(** The loop in such a session, with room for all it takes: the data of
    the chunks up to the flagged one comes after what the file object had,
    stored or held, and is counted. *)
Lemma receive_loop_room (self : Server.FileTransferServicer)
    (w0 : Server.world) (name path : string) (h : nat) :
  0 < Server.buffer_size w0 ->
  forall (cs : list FileChunk) (l : Server.locals) (disk buffer : bytes) (free : Z),
    Server.filename l = Some name ->
    Server.f l = Some h ->
    len buffer + len (Spec.payload cs) <= free ->
    exists (disk' buffer' : bytes) (free' : Z) (l' : Server.locals),
      Server.receive_loop self cs
        {| Server.vars := l;
           Server.os := Server.holding (Server.on_disk w0 path disk free) h path buffer |}
      = (inr tt,
         {| Server.vars := l';
            Server.os := Server.holding (Server.on_disk w0 path disk' free') h path buffer' |})
      /\ disk' ++ buffer' = disk ++ buffer ++ Spec.payload cs
      /\ free' + len disk' = free + len disk
      /\ Server.filename l' = Server.filename l
      /\ Server.file_path l' = Server.file_path l
      /\ Server.f l' = Server.f l
      /\ Server.total_bytes l' = Server.total_bytes l + len (Spec.payload cs)
      /\ Server.chunks_received l' = Server.chunks_received l + len (Spec.session cs).
Proof.
  intros HB. induction cs as [|c cs IH]; intros l disk buffer free Hname Hf Hroom.
  - exists disk, buffer, free, l. cbn [Server.receive_loop]. unfold Server.ret.
    change (Spec.payload []) with (@nil Byte.byte).
    change (len (Spec.session [])) with 0. change (len (@nil Byte.byte)) with 0.
    rewrite app_nil_r, !Z.add_0_r. repeat split; reflexivity.
  - rewrite payload_cons, len_app in Hroom.
    pose proof (len_nonneg (if is_last_chunk c then [] else Spec.payload cs)) as Hrest.
    destruct (receive_chunk_room self c w0 name path h l disk buffer free Hname Hf HB
                ltac:(lia)) as (disk1 & buffer1 & free1 & Hchunk & Happ1 & Hfree1).
    cbn [Server.receive_loop]. unfold Server.bind. rewrite Hchunk.
    rewrite payload_cons, session_cons_len.
    destruct (is_last_chunk c).
    + eexists disk1, buffer1, free1, _. split; [reflexivity |].
      rewrite app_nil_r. cbn. repeat split; try assumption; lia.
    + apply (f_equal len) in Happ1 as Hlen1. rewrite !len_app in Hlen1.
      destruct (IH {| Server.filename := Server.filename l;
                      Server.file_path := Server.file_path l;
                      Server.total_bytes := Server.total_bytes l + len (data c);
                      Server.chunks_received := Server.chunks_received l + 1;
                      Server.f := Server.f l |} disk1 buffer1 free1 Hname Hf ltac:(lia))
        as (disk' & buffer' & free' & l' & Hloop & Happ & Hfree & Hn & Hp & Hh & Hb & Hc).
      cbn in Hn, Hp, Hh, Hb, Hc.
      exists disk', buffer', free', l'. split; [exact Hloop |].
      split; [rewrite Happ, (app_assoc disk1), Happ1, <- !app_assoc; reflexivity |].
      rewrite len_app. repeat split; try assumption; lia.
Qed.
(* ================================================================== *)
(** ** debug.go *)

(** [printBody] as its two callers use it, with [bodyPtr] pointing at the
    field that holds [body]: what the writer has received, the body the field
    holds afterwards, and the error.  Write errors are ignored by the
    source. *)
Definition printBody (w : list byte) (body : ReadCloser)
  : list byte * ReadCloser * option error :=
  let '(bodyBytes, err, drained) := ReadAll body in
  match err with
  | Some e => (w, drained, Some (Wrap "failed to read body for debug" e))
  | None =>
    let restored := NopCloser bodyBytes in
    if (0 <? List.length bodyBytes)%nat
    then ((w ++ bodyBytes ++ [x0a] ++ [x0a])%list, restored, None)
    else (w, restored, None)
  end.

(** A platform for the examples: keys are taken as canonical, the query is
    not encoded, every request is accepted. *)
Definition samplePlatform : Platform :=
  {| canonicalKey := fun k => k;
     encodeQuery := fun _ => ""%string;
     checkRequest := fun _ _ _ => None;
     unmarshalError := unmarshalFlat |}.

Definition sampleClient (retry : option RetryConfig) : HTTPClient :=
  {| baseURL := "https://api.example.com"; httpClient := CustomDoer (transport always503);
     retryConfig := retry; responseMiddleware := [] |}.

Definition sampleRequest : Request :=
  {| Method := "GET"; URL := "https://api.example.com/v1";
     ReqHeader := emptyHeader; ReqBody := None |}.

(** [client.GET("/v1/users")] on a client with the given retry policy and
    request middleware. *)
Definition sampleBuilder (retry : option RetryConfig) (mws : list Middleware)
  : RequestBuilder.t :=
  RequestBuilder.GET (RequestBuilder.NewRequest (sampleClient retry) mws) "/v1/users".


Definition response200 : Response :=
  {| StatusCode := 200; Header := [];
     Body := TransportBody [x6f; x6b] None false |}.

Definition response404 : Response :=
  {| StatusCode := 404; Header := [];
     Body := TransportBody [x6e; x6f] None false |}.

(** A server that answers 503 twice and 200 from then on. *)
Definition flaky : Env :=
  {| transport := fun n =>
       {| took := 5 * Millisecond;
          outcome := (Some (if (n <? 2)%nat then response503 else response200), None) |};
     draw := fun _ => 12345;
     timerWins := fun _ => true |}.

(** A server that answers every request with 404. *)
Definition always404 : Env :=
  {| transport := fun _ => {| took := 5 * Millisecond;
                              outcome := (Some response404, None) |};
     draw := fun _ => 12345;
     timerWins := fun _ => true |}.

(* ================================================================== *)
(** * Properties *)

(** ** The default retry predicate *)

(** C3.  The default retry predicate answers true exactly when a transport
    fault occurred, or no envelope was produced, or the status is at least
    500, or the status is 429; so with an envelope and no fault it answers
    false for 200, for 404 and for every other status below 500 that is not
    429. *)
Theorem defaultShouldRetry_iff (resp : option Response) (err : option error) :
  (defaultShouldRetry resp err = true <->
     err <> None \/ resp = None \/
     exists r, resp = Some r /\ (500 <= StatusCode r \/ StatusCode r = 429))
  /\
  (forall r, resp = Some r -> err = None ->
     (StatusCode r = 200 \/ StatusCode r = 404 \/
      (StatusCode r < 500 /\ StatusCode r <> 429)) ->
     defaultShouldRetry resp err = false).
Proof.
  unfold defaultShouldRetry, StatusTooManyRequests.
  split.
  - destruct err as [e|].
    + split; [intros _; left; discriminate | reflexivity].
    + destruct resp as [r|].
      * destruct (Z.geb_spec (StatusCode r) 500) as [Hge|Hlt].
        { split; [intros _ | reflexivity].
          right; right; exists r; split; [reflexivity | left; lia]. }
        destruct (Z.eqb_spec (StatusCode r) 429) as [Heq|Hne].
        { split; [intros _ | reflexivity].
          right; right; exists r; split; [reflexivity | right; exact Heq]. }
        split; [discriminate|].
        intros [H | [H | [r' [Hr [H | H]]]]].
        -- congruence.
        -- discriminate.
        -- injection Hr as <-. lia.
        -- injection Hr as <-. contradiction.
      * split; [intros _; right; left; reflexivity | reflexivity].
  - intros r -> -> Hs.
    destruct (Z.geb_spec (StatusCode r) 500) as [Hge|Hlt]; [lia|].
    destruct (Z.eqb_spec (StatusCode r) 429) as [Heq|Hne]; [lia|].
    reflexivity.
Qed.
Lemma evolves_RegisterFinalityProvider w s a :
  evolves (fps a) (fps (RegisterFinalityProvider w s a).1).
Proof.
  unfold RegisterFinalityProvider.
  pose proof (stable_RegisterFinalityProvider_request w s a) as H1.
  destruct (RegisterFinalityProvider_request w s a) as [a1 [req|e]]; [|exact H1].
  simpl in H1. destruct (loops_running a1); [|exact H1].
  pose proof (stable_registrationLoop_request w req a1) as H2.
  destruct (reply_error _ a1) as [a2 [ev|e]]; simpl in H2;
    [|exact (evolves_trans _ _ _ H1 H2)].
  pose proof (evolves_eventLoop_registered ev a2) as H3.
  destruct (eventLoop_registered ev a2) as [a3 [resp|]]; simpl in H3;
    exact (evolves_trans _ _ _ H1 (evolves_trans _ _ _ H2 H3)).
Qed.

(** ** The batch of an instance lies above the last voted height *)

Lemma max_height_ge (bs : list BlockInfo) (b : BlockInfo) :
  b ∈ bs → Height b ≤ FpInstance.max_height bs.
Proof.
  unfold FpInstance.max_height, FpInstance.heights.
  induction bs as [|b' bs IH]; intros Hin.
  - by apply elem_of_nil in Hin.
  - rewrite fmap_cons. simpl.
    apply elem_of_cons in Hin as [->|Hin]; [lia|].
    specialize (IH Hin). lia.
Qed.

Lemma to_sign_above w pk lvh (blocks : list BlockInfo) (b : BlockInfo) :
  b ∈ List.filter (FpInstance.to_sign w pk lvh) blocks → lvh < Height b.
Proof.
  rewrite list_elem_of_In, filter_In. intros [_ H].
  unfold FpInstance.to_sign in H. apply andb_true_iff in H as [H _].
  by apply N.ltb_lt in H.
Qed.

Lemma batch_above w pk lvh (blocks : list BlockInfo) b batch :
  List.filter (FpInstance.to_sign w pk lvh) blocks = b :: batch →
  lvh < FpInstance.max_height (b :: batch).
Proof.
  intros H.
  assert (b ∈ List.filter (FpInstance.to_sign w pk lvh) blocks) as Hb
    by (rewrite H; apply list_elem_of_here).
  apply to_sign_above in Hb.
  pose proof (max_height_ge (b :: batch) b (list_elem_of_here _ _)). lia.
Qed.

Lemma height_of_batch_above w pk lvh (blocks : list BlockInfo) h :
  h ∈ FpInstance.heights (List.filter (FpInstance.to_sign w pk lvh) blocks) →
  lvh < h.
Proof.
  unfold FpInstance.heights. intros Hh.
  apply list_elem_of_fmap in Hh as (b & -> & Hb).
  by apply to_sign_above in Hb.
Qed.

Lemma SetFpLastVotedHeight_evolves m pk fp h :
  m !! pk = Some fp → LastVotedHeight fp ≤ h →
  ∃ m', store.SetFpLastVotedHeight m pk h = Ok m' ∧ evolves m m' ∧
        LastVotedHeight <$> m' !! pk = Some h.
Proof.
  intros Hpk Hh. unfold store.SetFpLastVotedHeight. rewrite Hpk.
  eexists. split; [done|]. split.
  - by apply (evolves_insert _ _ fp).
  - by rewrite lookup_insert_eq.
Qed.

Lemma stable_SubmitBatchFinalitySignatures w n pk blocks :
  stable (FpInstance.SubmitBatchFinalitySignatures w n pk blocks).
Proof.
  intros a. unfold FpInstance.SubmitBatchFinalitySignatures, bind at 1.
  unfold fps_GetFinalityProvider, store.GetFinalityProvider.
  destruct (fps a !! pk) as [fp|] eqn:Hpk; [|apply evolves_refl].
  destruct (List.filter _ blocks) as [|b batch] eqn:Hbatch; [apply evolves_refl|].
  unfold bind at 1, lift.
  destruct (FpInstance.sign_all _ _ _ _); [|apply evolves_refl].
  unfold bind at 1, effect.
  set (a1 := emit _ a). change (fps a) with (fps a1).
  assert (fps a1 !! pk = Some fp) as Hpk1 by done.
  destruct (FpInstance.submit_with_retry _ _ _ _ _) as [tx|h|h|e|e];
    try apply evolves_refl.
  - unfold bind, FpInstance.fps_SetFpLastVotedHeight.
    destruct (SetFpLastVotedHeight_evolves (fps a1) pk fp
                (FpInstance.max_height (b :: batch)) Hpk1) as (m' & -> & Hev & _).
    { apply batch_above in Hbatch. lia. }
    exact Hev.
  - unfold bind at 1, log, effect. unfold bind at 1.
    case_bool_decide as Hin; [|apply evolves_refl].
    rewrite <- Hbatch in Hin. apply height_of_batch_above in Hin.
    unfold FpInstance.fps_SetFpLastVotedHeight.
    destruct (SetFpLastVotedHeight_evolves (fps a1) pk fp h Hpk1)
      as (m' & Hm' & Hev & _); [lia|].
    cbn [fps emit]. rewrite Hm'. exact Hev.
  - unfold bind at 1, log, effect. unfold bind at 1.
    case_bool_decide as Hin; [|apply evolves_refl].
    rewrite <- Hbatch in Hin. apply height_of_batch_above in Hin.
    unfold FpInstance.fps_SetFpLastVotedHeight.
    destruct (SetFpLastVotedHeight_evolves (fps a1) pk fp h Hpk1)
      as (m' & Hm' & Hev & _); [lia|].
    cbn [fps emit]. rewrite Hm'. exact Hev.
Qed.

(** ** Every operation lets the store evolve, and so does every trace *)

Lemma step_evolves a op : evolves (fps a) (fps (step a op)).
Proof.
  destruct op; simpl.
  - apply stable_Start.
  - apply stable_Stop.
  - apply evolves_CreateFinalityProvider.
  - apply evolves_RegisterFinalityProvider.
  - apply stable_UnjailFinalityProvider.
  - apply stable_SyncFinalityProviderStatus.
  - apply stable_SubmitBatchFinalitySignatures.
  - apply stable_fps_SetFpStatus.
Qed.

Lemma run_evolves ops a : evolves (fps a) (fps (run ops a)).
Proof.
  revert a. induction ops as [|op ops IH]; intros a; simpl.
  - apply evolves_refl.
  - eapply evolves_trans; [apply step_evolves|apply IH].
Qed.
(** C8. A login that fails authentication is answered the same way whatever
    the cause: when the sign-in call raises an invalid-credentials message
    in one request and a user-not-found message in another, both responses
    are 401 with the body {"error": "Invalid email or password"}, and neither
    request prints anything. *)
Theorem login_failure_indistinguishable {W1 W2 : Type}
    (P1 : Platform W1) (P2 : Platform W2)
    (data1 data2 : gmap string pyval) (st1 : hstate W1) (st2 : hstate W2)
    (wrong_password no_such_email : string) (w1 : W1) (w2 : W2) :
  provided data1 "email" -> provided data1 "password" ->
  provided data2 "email" -> provided data2 "password" ->
  sign_in_with_password P1 (dict_get data1 "email") (dict_get data1 "password")
    (world st1) = (Raised wrong_password, w1) ->
  login_invalid_credentials (Str.lower wrong_password) = true ->
  sign_in_with_password P2 (dict_get data2 "email") (dict_get data2 "password")
    (world st2) = (Raised no_such_email, w2) ->
  login_user_not_found (Str.lower no_such_email) = true ->
  fst (login P1 (PDict data1) st1)
  = Returned (dict [("error", PStr "Invalid email or password")], 401)
  /\ fst (login P2 (PDict data2) st2) = fst (login P1 (PDict data1) st1)
  /\ stdout (snd (login P1 (PDict data1) st1)) = stdout st1
  /\ stdout (snd (login P2 (PDict data2) st2)) = stdout st2.
Proof.
  intros He1 Hp1 He2 Hp2 Hs1 Hm1 Hs2 Hm2.
  rewrite (login_sign_in_raised P1 _ _ _ _ He1 Hp1 Hs1).
  rewrite (login_sign_in_raised P2 _ _ _ _ He2 Hp2 Hs2).
  rewrite !login_except_unauthorized
    by (unfold login_unauthorized; rewrite ?Hm1, ?Hm2, ?orb_true_r; reflexivity).
  unfold after. project. rewrite !app_nil_r. repeat split; reflexivity.
Qed.
(** X10. [main] of the full crawl never raises, whatever [save_report]
    does.  When [generate_report] raises, as it does on a raw item that
    is not an object, [main] logs one "Unexpected error" line and returns
    normally, and [save_report] is not called: no report file is
    written. *)
Theorem full_main_swallows_exceptions (repr : json -> string)
  (save_report : list dict -> M unit) (w : world) (fuel : nat) (t : trace) :
  (forall e, fst (FullCrawlRun.main repr save_report w fuel t) <> Exc e)
  /\ (forall e t',
         FullCrawl.generate_report repr w fuel
           (t ++ [EvLog INFO "Starting Terraform Registry Full Provider Statistics" None])
         = (Exc e, t') ->
         FullCrawlRun.main repr save_report w fuel t
         = (Val tt, t' ++ [EvLog ERROR "Unexpected error: " (Some e)])).
Proof.
  split.
  - intros e. unfold FullCrawlRun.main, bind at 1, log at 1, emit.
    apply try_except_all. intros e' u. now eexists _, _.
  - intros e t' H. unfold FullCrawlRun.main, bind at 1, log at 1, emit.
    unfold try_except, bind at 1. rewrite H. reflexivity.
Qed.

Lemma full_main_swallows_exceptions_witness :
  exists t',
    FullCrawlRun.main repr_unused (fun _ => ret tt)
      (mock [page_of [JNull]; page_of []] (Raises OtherError)) 5 []
    = (Val tt, t' ++ [EvLog ERROR "Unexpected error: " (Some AttributeError)]).
Proof.
  eexists.
  apply (proj2 (full_main_swallows_exceptions repr_unused (fun _ => ret tt)
                  (mock [page_of [JNull]; page_of []] (Raises OtherError)) 5 [])
           AttributeError).
  reflexivity.
Defined.

(* ================================================================== *)
(** ** Further properties of the daily report *)
(* ================================================================== *)

Lemma split_length (s : string) :
  List.length (split "/" s) = S (slashes s).
Proof.
  induction s as [|a s IH]; [reflexivity|].
  cbn [split slashes]. destruct (Ascii.eqb a "/"); cbn [List.length].
  - now rewrite IH.
  - destruct (split "/" s); cbn in *; lia.
Qed.

Lemma split_plain (s : string) : slashes s = O -> split "/" s = [s].
Proof.
  induction s as [|a s IH]; [reflexivity|].
  cbn [split slashes]. destruct (Ascii.eqb a "/"); [discriminate|].
  intros H. now rewrite IH.
Qed.

Lemma split_path (namespace name : string) :
  slashes namespace = O -> slashes name = O ->
  split "/" (namespace ++ "/" ++ name)%string = [namespace; name].
Proof.
  intros Hns Hname. induction namespace as [|a ns IH].
  - cbn. now rewrite split_plain.
  - cbn [String.append split]. cbn [slashes] in Hns.
    destruct (Ascii.eqb a "/"); [discriminate|].
    cbn [String.append] in IH. now rewrite IH.
Qed.
(** * Language switcher (assets/js/lang-switcher.js)

    A shallow embedding of the site's language switcher and the
    properties its specification states about it.

    Modelling conventions.
    - A JavaScript string is a [string]; the strings of interest are
      ASCII text (language tags, percent-encoded URL paths, attribute
      values). [toLowerCase] and [trim] are JavaScript's on ASCII
      strings: they fold the letters A-Z and strip the six ASCII
      white-space characters. What JavaScript does to characters outside
      ASCII (Unicode case folding, U+00A0 and the other Unicode white
      space) is not modelled.
    - A value that may be [null] or [undefined] is an [option string];
      [truthy] is JavaScript's truthiness on such a value.
    - [localStorage] is a finite map from keys to strings together with
      two switches saying whether reading or writing raises.
    - The script's effects (storage calls, navigation requests, network
      probes) are appended to a trace; the document's own location does
      not change while the script runs, as navigation is only requested.
    - Exceptions are explicit: a computation either completes normally
      with a value and a world, or raises and leaves the world it reached. *)

From Stdlib Require Import Ascii String List Bool Arith Lia.
From stdpp Require Import base decidable option list gmap strings.

Local Open Scope list_scope.

(** ** JavaScript string primitives *)

Module Js.

Definition lower_ascii (c : ascii) : ascii :=
  let n := nat_of_ascii c in
  if (65 <=? n) && (n <=? 90) then ascii_of_nat (n + 32) else c.

(** [String.prototype.toLowerCase], on ASCII strings *)
Fixpoint toLowerCase (s : string) : string :=
  match s with
  | EmptyString => EmptyString
  | String c r => String (lower_ascii c) (toLowerCase r)
  end.

(** [String.prototype.split] with a one-character separator: the pieces
    between the separators, always at least one piece. *)
Fixpoint split (sep : ascii) (s : string) : list string :=
  match s with
  | EmptyString => [EmptyString]
  | String c r =>
      if Ascii.eqb c sep then EmptyString :: split sep r
      else match split sep r with
           | [] => [String c EmptyString]
           | p :: ps => String c p :: ps
           end
  end.

(** [Array.prototype.join] *)
Fixpoint join (sep : string) (l : list string) : string :=
  match l with
  | [] => EmptyString
  | [p] => p
  | p :: ps => p +:+ sep +:+ join sep ps
  end.

(** [Array.prototype.filter(Boolean)] on an array of strings: the empty
    string is the only falsy string. *)
Definition nonempty (s : string) : bool :=
  match s with EmptyString => false | _ => true end.

Definition filterBoolean (l : list string) : list string :=
  List.filter nonempty l.

Fixpoint dropWhile (p : ascii -> bool) (s : string) : string :=
  match s with
  | EmptyString => EmptyString
  | String c r => if p c then dropWhile p r else s
  end.

Fixpoint rev_onto (s acc : string) : string :=
  match s with
  | EmptyString => acc
  | String c r => rev_onto r (String c acc)
  end.

Definition rev (s : string) : string := rev_onto s EmptyString.

Definition dropWhileEnd (p : ascii -> bool) (s : string) : string :=
  rev (dropWhile p (rev s)).

(** [String.prototype.trim], on ASCII strings *)
Definition trim (s : string) : string :=
  dropWhileEnd Ascii.is_space (dropWhile Ascii.is_space s).

Definition is_slash (c : ascii) : bool := Ascii.eqb c "/"%char.

(** [s.replace(/^\/+|\/+$/g, '')]: every leading and every trailing slash
    is removed. *)
Definition stripSlashes (s : string) : string :=
  dropWhileEnd is_slash (dropWhile is_slash s).

(** Truthiness of a string-or-undefined value. *)
Definition truthy (v : option string) : bool :=
  match v with
  | Some s => nonempty s
  | None => false
  end.

(** [a || b] where [b] is a string. *)
Definition or_else (a : option string) (b : string) : string :=
  match a with
  | Some s => if nonempty s then s else b
  | None => b
  end.

(** [a || b] where both may be undefined. *)
Definition or (a b : option string) : option string :=
  if truthy a then a else b.

(** [Array.prototype.includes] on an array of strings. *)
Definition includes (l : list string) (s : string) : bool :=
  bool_decide (s ∈ l).

End Js.

(** ** Configuration *)

Definition DEFAULT_LANG : string := "nl".
Definition SUPPORTED : list string := ["en"; "nl"; "uk"; "ua"].
Definition STORAGE_KEY : string := "site_lang".
(** X7 on the first run whose code is rejected, and on the one whose code
    is accepted. *)
Lemma code_exchange_outcome_witness :
  In (Http (exchange_request sample_globals "c0de") (Response 400 None))
     (trace_of (run_preset sample_globals sample_cfg "valorant" code_rejected)) /\
  outcome_of (run_preset sample_globals sample_cfg "valorant" code_rejected) =
    Raise (HTTPError 400) /\
  token_file (world_of (run_preset sample_globals sample_cfg "valorant"
                          code_rejected)) = Absent /\
  count is_auth
    (trace_of (run_preset sample_globals sample_cfg "valorant" code_rejected)) = 0 /\
  token_file (world_of (run_preset_tokens sample_globals unauthorized)) =
    Holds new_tokens.
Proof.
  assert (Hin :
    In (Http (exchange_request sample_globals "c0de") (Response 400 None))
       (trace_of (run_preset sample_globals sample_cfg "valorant" code_rejected)))
    by in_list.
  assert (Hin' :
    In (Http (exchange_request sample_globals "c0de")
             (Response 200 (Some new_tokens)))
       (trace_of (run_preset sample_globals sample_cfg "valorant" unauthorized)))
    by in_list.
  destruct (code_exchange_outcome sample_globals sample_cfg "valorant"
              code_rejected _ _ Hin eq_refl) as [H _].
  destruct (H (HTTPError 400) eq_refl) as (Ho & _ & Hf & Hc).
  destruct (code_exchange_outcome sample_globals sample_cfg "valorant"
              unauthorized _ _ Hin' eq_refl) as [_ H'].
  destruct (H' new_tokens eq_refl) as [Hsaved _].
  repeat split; assumption.
Defined.

(** X10 on the run whose account lookup finds no account. *)
Lemma account_lookup_without_account_witness :
  first_answer is_account_lookup
    (trace_of (run_preset sample_globals sample_cfg "valorant" no_account)) =
    Some (Response 200 (Some (VDict [("data", VList [])]))) /\
  outcome_of (run_preset sample_globals sample_cfg "valorant" no_account) =
    Raise IndexError /\
  count is_refresh
    (trace_of (run_preset sample_globals sample_cfg "valorant" no_account)) = 0.
Proof.
  assert (Hfirst :
    first_answer is_account_lookup
      (trace_of (run_preset sample_globals sample_cfg "valorant" no_account)) =
      Some (Response 200 (Some (VDict [("data", VList [])]))))
    by (vm_compute; reflexivity).
  destruct (account_lookup_without_account sample_globals sample_cfg "valorant"
              no_account 200 [("data", VList [])] Hfirst eq_refl eq_refl)
    as (Ho & Hr & _).
  split; [exact Hfirst |]. split; assumption.
Defined.

(** X8 on the preset whose tags hold a number. *)
Lemma tags_must_be_strings_witness :
  join ", " (VList [VStr "Chess"; VInt 2024]) = None /\
  count is_patch (trace_of (run_preset sample_globals odd_cfg "stop" happy)) = 0.
Proof.
  split; [reflexivity |].
  destruct (tags_must_be_strings sample_globals odd_items
              [("stop", VDict odd_preset)] odd_preset
              (VList [VStr "Chess"; VInt 2024]) "stop" happy
              eq_refl eq_refl eq_refl eq_refl eq_refl) as (_ & _ & H & _).
  exact H.
Defined.

(** X9 on the run in which everything succeeds. *)
Lemma auto_start_gates_obs_witness :
  In (Http (patch_request sample_globals (VStr "old-access") (VStr "1337")
             (payload_of (VStr "Ranked grind") (VStr "516575")
                (VList [VStr "FPS"])))
           (Response 204 None))
     (trace_of (run_preset sample_globals sample_cfg "valorant" happy)) /\
  (1 <= count is_obs
          (trace_of (run_preset sample_globals sample_cfg "valorant" happy)) \/
   outcome_of (run_preset sample_globals sample_cfg "valorant" happy) =
     Raise (SystemExit 1)).
Proof.
  assert (Hin :
    In (Http (patch_request sample_globals (VStr "old-access") (VStr "1337")
               (payload_of (VStr "Ranked grind") (VStr "516575")
                  (VList [VStr "FPS"])))
             (Response 204 None))
       (trace_of (run_preset sample_globals sample_cfg "valorant" happy)))
    by in_list.
  split; [exact Hin |].
  apply (auto_start_gates_obs sample_globals
           [("version", VInt 1);
            ("defaults", VDict [("obs", VDict [("auto_start", VBool true)]);
                                ("prompts", VDict [("confirm", VBool true)])]);
            ("presets", VDict [("valorant", sample_preset)])]
           [("obs", VDict [("auto_start", VBool true)]);
            ("prompts", VDict [("confirm", VBool true)])]
           [("auto_start", VBool true)]
           "valorant" happy eq_refl eq_refl _ _ Hin eq_refl eq_refl).
Defined.

(** X13 on a [config.yaml] that is not valid YAML, for [edit]. *)
Lemma main_requires_config_witness :
  main sample_platform sample_globals ["edit"]
    (configured "presets: [" None happy) =
  (Failed YAMLError, configured "presets: [" None happy, []).
Proof.
  apply (main_requires_config sample_platform sample_globals ["edit"]
           (configured "presets: [" None happy)).
  reflexivity.
Defined.

(** X14 on [edit env] with an empty [EDITOR] and [nano] as [VISUAL], on
    a machine without [.env], where the user saves the secrets. *)
Lemma edit_command_opens_targets_witness :
  edit_command sample_platform (Some "env")
    (configured "the configuration" None happy) =
  (Done tt, configured "the configuration" (Some "the secrets") happy,
   [Run ["nano"; "/home/streamer/.twitch-go/.env"]]) /\
  installed CONFIG_FILE
    (system_of (edit_command sample_platform (Some "env")
                  (configured "the configuration" None happy))) =
    Some "the configuration".
Proof.
  assert (H : chooses sample_platform
                (configured "the configuration" None happy) "nano")
    by (apply ChoosesVisual; [right; reflexivity | reflexivity | discriminate]).
  destruct (edit_command_opens_targets sample_platform
              (configured "the configuration" None happy) (Some "env") "nano" H)
    as (Hrun & _ & _ & _ & Hframe).
  split; [exact Hrun |].
  rewrite (Hframe CONFIG_FILE); [reflexivity |].
  intros [Hin | []]. discriminate Hin.
Defined.

(** X15 on a configuration with a preset named [stop]. *)
Lemma reserved_commands_shadow_presets_witness :
  In "stop" reserved /\
  lookup "presets" odd_items = Some (VDict [("stop", VDict odd_preset)]) /\
  count is_network
    (events (actions_of (main sample_platform sample_globals ["stop"]
                           (configured "the odd configuration" None happy)))) = 0.
Proof.
  assert (Hin : In "stop" reserved) by (cbn; tauto).
  split; [exact Hin |]. split; [reflexivity |].
  destruct (reserved_commands_shadow_presets sample_platform sample_globals
              "stop" [] (configured "the odd configuration" None happy) Hin)
    as [H _].
  exact H.
Defined.

(** X16 on the sample configuration and its preset. *)
Lemma main_runs_the_presets_it_finds_witness :
  main sample_platform sample_globals ["valorant"]
    (configured "the configuration" None happy) =
  lift (run_preset sample_globals sample_cfg "valorant")
    (configured "the configuration" None happy).
Proof.
  assert (Hcmd : ~ In "valorant" reserved)
    by (cbn; intros [H | [H | [H | []]]]; discriminate).
  destruct (main_runs_the_presets_it_finds sample_platform sample_globals
              "valorant" [] (configured "the configuration" None happy)
              "the configuration" sample_cfg eq_refl eq_refl Hcmd)
    as [(c & ps & preset & _ & _ & _ & _ & H) | (e & H & _)].
  - exact H.
  - exfalso. vm_compute in H. discriminate.
Defined.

Problem description: Look over the listing above and copy each line that contains "where".

Result:
(** [a || b] where [b] is a string. *)
(** [a || b] where both may be undefined. *)
    a machine without [.env], where the user saves the secrets. *)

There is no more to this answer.